Canadian politician (1867–1953)

William Manson (July 4, 1867 - July 24, 1953) was a Scottish-born accountant, notary public and political figure in British Columbia, Canada. He represented Alberni from 1905 to 1907 and Skeena from 1909 to 1915 in the Legislative Assembly of British Columbia as a Conservative.

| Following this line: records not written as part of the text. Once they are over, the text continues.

Lemma stable_0 : stable out 0 = false.
Proof.
  destruct (stable out 0) eqn:E; [|reflexivity].
  apply stable_spec in E. lia.
Qed.

Lemma streak_S (k : nat) :
  streak out (S k) = if stable out k then S (streak out k) else 0.
Proof. reflexivity. Qed.

Lemma streak_window (k m : nat) :
  1 <= m ->
  (m <= streak out (S k) <->
   forall j, S k - m <= j <= k -> stable out j = true).
Proof.
  revert m. induction k as [|k IH]; intros m Hm.
  - rewrite streak_S, stable_0. split.
    + cbn [streak]. lia.
    + intros H. specialize (H 0). rewrite stable_0 in H.
      assert (false = true) by (apply H; lia). discriminate.
  - rewrite streak_S. split.
    + intros H j Hj.
      destruct (stable out (S k)) eqn:Es; [|lia].
      destruct (Nat.eq_dec j (S k)) as [->|Hne]; [exact Es|].
      apply (proj1 (IH (m - 1) ltac:(lia))); lia.
    + intros H.
      rewrite (H (S k)) by lia.
      destruct (Nat.eq_dec m 1) as [->|Hne]; [lia|].
      assert (m - 1 <= streak out (S k)); [|lia].
      apply (proj2 (IH (m - 1) ltac:(lia))).
      intros j Hj. apply H. lia.
Qed.

Lemma window_settled (k : nat) :
  1 <= requiredStable cfg ->
  (window cfg out k = true <-> settled cfg out k).
Proof.
  intros Hreq. unfold window, settled.
  assert (E : stable out k && (requiredStable cfg <=? S (streak out k)) = true
              <-> requiredStable cfg <= streak out (S k)).
  { rewrite streak_S, andb_true_iff, Nat.leb_le.
    destruct (stable out k); split; try lia; tauto. }
  rewrite E, (streak_window k Hreq).
  replace (k + 1 - requiredStable cfg) with (S k - requiredStable cfg) by lia.
  split; intros H j Hj; [apply stable_spec | apply stable_spec]; apply H, Hj.
Qed.

Lemma poll_canon (k : nat) :
  poll cfg (sample out k) (canon cfg out k) =
  if window cfg out k then ExitRepeat (exit_state cfg out k)
  else NextPoll (canon cfg out (S k)).
Proof.
  unfold poll, window, stable, canon, exit_state.
  cbn [previousResponseLength stableResponseCount waitTime responseText polls].
  fold (len out k).
  rewrite streak_S. unfold stable.
  replace (S k * pollInterval cfg) with (k * pollInterval cfg + pollInterval cfg)
    by lia.
  destruct ((0 <? len out k) && (len out k =? prevlen out k)); cbn [andb].
  - destruct (requiredStable cfg <=? S (streak out k)); reflexivity.
  - reflexivity.
Qed.
(** X19: activation leaves no cache but the current one, with what it
    held, and from then on no event creates another cache. *)
Theorem activation_leaves_current_cache pathnameOf st events :
  NoDup (map fst st) →
  activated (onActivate st)
  ∧ (∀ c, (CACHE_NAME, c) ∈ st → onActivate st = [(CACHE_NAME, c)])
  ∧ activated (run pathnameOf events (onActivate st)).
Proof.
  intros Hnodup.
  assert (Hcases : (∀ c, (CACHE_NAME, c) ∉ st) ∧ onActivate st = []
                   ∨ ∃ c, (CACHE_NAME, c) ∈ st
                          ∧ onActivate st = [(CACHE_NAME, c)]).
  { unfold onActivate. induction st as [|[k c] st IH]; [left; split; [|done]|].
    { intros c Hc. by apply elem_of_nil in Hc. }
    simpl in Hnodup. apply NoDup_cons in Hnodup as [Hk Hnodup].
    rewrite filter_cons. simpl. case_decide as Hname.
    - subst k. right. exists c. split; [by left|].
      destruct (IH Hnodup) as [[_ ->]|(c' & Hc' & _)]; [done|].
      destruct Hk. apply list_elem_of_fmap. by exists (CACHE_NAME, c').
    - destruct (IH Hnodup) as [[Hnone ->]|(c' & Hc' & ->)].
      + left. split; [|done]. intros c0 [Heq|?]%elem_of_cons.
        * simpl in Hname. congruence.
        * by apply (Hnone c0).
      + right. exists c'. split; [by right | done]. }
  assert (Hact : activated (onActivate st)).
  { destruct Hcases as [[_ ->]|(c & _ & ->)]; [by left | right; eauto]. }
  split; [done|]. split.
  - intros c Hc. destruct Hcases as [[Hnone _]|(c' & Hc' & ->)];
      [by destruct (Hnone c)|].
    f_equal. f_equal.
    assert (Hsame : ∀ (l : list (string * gmap string Response)) k v v',
              NoDup (map fst l) → (k, v) ∈ l → (k, v') ∈ l → v = v').
    { clear. induction l as [|[k0 v0] l IH]; intros k v v' Hl Hv Hv';
        [by apply elem_of_nil in Hv|].
      simpl in Hl. apply NoDup_cons in Hl as [Hk0 Hl].
      apply elem_of_cons in Hv as [Hv|Hv];
        apply elem_of_cons in Hv' as [Hv'|Hv'].
      - congruence.
      - destruct Hk0. apply list_elem_of_fmap. exists (k, v').
        split; [simpl; congruence | done].
      - destruct Hk0. apply list_elem_of_fmap. exists (k, v).
        split; [simpl; congruence | done].
      - by apply (IH k v v'). }
    by apply (Hsame st CACHE_NAME).
  - unfold run. generalize (onActivate st) Hact. clear.
    induction events as [|ev events IH]; intros st Hact; simpl; [done|].
    apply IH. by apply activated_step.
Qed.
(** The value of a digit in a base up to sixteen. *)
Definition digit_of (radix c : N) : option N :=
  let v :=
    if N.leb 48 c && N.leb c 57 then Some (c - 48)%N
    else if N.leb 65 c && N.leb c 70 then Some (c - 55)%N
    else if N.leb 97 c && N.leb c 102 then Some (c - 87)%N
    else None in
  match v with
  | Some v => if N.ltb v radix then Some v else None
  | None => None
  end.

Fixpoint digits_value (radix acc : N) (s : jsstring) : option N :=
  match s with
  | [] => Some acc
  | c :: s' =>
      match digit_of radix c with
      | Some v => digits_value radix (acc * radix + v)%N s'
      | None => None
      end
  end.

(** The longest prefix of decimal digits, and what follows it. *)
Fixpoint span_digits (s : jsstring) : jsstring * jsstring :=
  match s with
  | c :: s' =>
      if is_digit c
      then let (ds, rest) := span_digits s' in (c :: ds, rest)
      else ([], s)
  | [] => ([], [])
  end.

Definition decimal_value (ds : jsstring) : N :=
  fold_left (fun acc c => (acc * 10 + (c - 48))%N) ds 0%N.

(** ExponentPart, or nothing: [e] or [E], a sign, digits. *)
Definition exponent_part (s : jsstring) : option Z :=
  match s with
  | [] => Some 0
  | c :: s' =>
      if N.eqb c 101 || N.eqb c 69 then
        let signed :=
          match s' with
          | sign :: ds =>
              if N.eqb sign 43 then (false, ds)
              else if N.eqb sign 45 then (true, ds)
              else (false, s')
          | [] => (false, [])
          end in
        match span_digits (snd signed) with
        | (d :: ds, []) =>
            let e := Z.of_N (decimal_value (d :: ds)) in
            Some (if fst signed then - e else e)
        | _ => None
        end
      else None
  end.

He was born in the Shetland Islands, the son of William Manson, and was educated there. Manson came to British Columbia in 1887, where he was employed as a clerk in a general store in Comox. In 1893, he married Sarah Louise Bennett. He served as a school trustee and a member of the town council for Nanaimo, serving as the town's mayor from 1901 to 1904. Manson was elected to the assembly in a 1905 by-election held after William Wallace Burns McInnes was named Commissioner of the Yukon. He was a member of the province's Executive Council from 1906 to 1907, serving as Provincial Secretary and Minister of Education. He was defeated by future Premier Harlan Carey Brewster when he ran for reelection to the assembly in 1907. He returned to the Legislature in the 1909 election and served until 1916. Between 1915 and 1916, he served as President of the Council and in 1916 he served as Minister of Agriculture. Running in the new riding of Prince Rupert, he was defeated in the 1916 provincial election by future Premier Thomas Pattullo. He died in 1953.